Understandably, they lavish plenty of attention on their denim, a lot of it only evident up close. Their jackets are a sort of couture masterpiece of hand-stitching and washing and treating for that coveted vintage look before the shearling is added to the collar and the whole thing reassembled in the factory. “It’s a headache,” they grin. Or take a pair of cropped trousers. Instead of a zip fly, they’ve substituted gold hook fasteners, lined the waist and hem in comfy corduroy and put in industrial zips on the legs. In the back are slit pockets outlined in chocolate leather piping.
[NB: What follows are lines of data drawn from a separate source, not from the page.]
(** * AI presentation generator: slide store, regeneration actions,
      generation pipeline and share links

    A shallow embedding of the state-handling code of [src/index.tsx]
    (the [App] component) together with the properties of its
    specification.

    Conventions of the embedding.
    - The React state variables of [App] are the fields of the record
      [App]; a handler is a function on [App].  A handler that awaits a
      remote call is split at the [await]: one function for the
      synchronous prefix, one for the continuation, which receives the
      outcome of the call.
    - Slide objects live in a store ([heap]) and the [slides] array holds
      references into it, because the handlers copy the array
      ([[...slides]]) but frequently assign to the fields of the objects it
      shares with the previous array.
    - [None] as the result of a handler stands for an exception that no
      [try] of the source catches (a [TypeError] inside a state updater).
    - The strings that the state holds are modelled by [string]: their
      code units are restricted to one byte (Latin-1), the strings on
      which [btoa] does not throw.  The strings of a value that
      [JSON.parse] returns are sequences of 16-bit code units
      ([wstring]), since an escape can denote any of them.
    - The numbers of chart data are doubles: a decimal stands for the
      double nearest to it, one beyond the range of the doubles for an
      infinity, one below it for zero ([roundNumber]). *)

From Stdlib Require Import String Ascii List ZArith NArith QArith Lia Permutation Bool.
From Stdlib Require Import DecimalString DecimalN DecimalFacts.
From stdpp Require Import base option list gmap strings pretty.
“When we opened five years ago,” says retailer Jeffrey Kalinsky of Jeffery’s New York, “I could not believe that no other store in Manhattan was carrying DSquared2’s men’s line. It boggles the mind. It was so exceptional. For the women’s line, we were one of the first big stores in this country to carry it. When I saw the fall collection, I felt it was something really big; I haven’t had that feeling in many times in my life. It says ‘I’m young, I’m sexy and I’m here’ with a roar.”

The Catens will soon be allowing themselves a roar or two now that things seem to be going their way. They have a formidable partner in Diesel Group’s Renzo Rosso, having signed a 10-year production and distribution deal with Staff International, a branch of Diesel that also produces and distributes Martin Margiela and DieselStyleLab. But even without that support, the Catens would be just as game. Because the identical-twin thing is not just a fantastic public-relations asset; it’s also what has made DSquared2 possible even when nobody knew about them. “We’re two and that’s a huge help,” says Dean. “You’re not out there by yourself so you don’t feel that aloneness. We’re strong together. Twins are pretty competitive. We’re used to being told ‘You can’t do that,’ and we hate that. I mean, you can only fail.”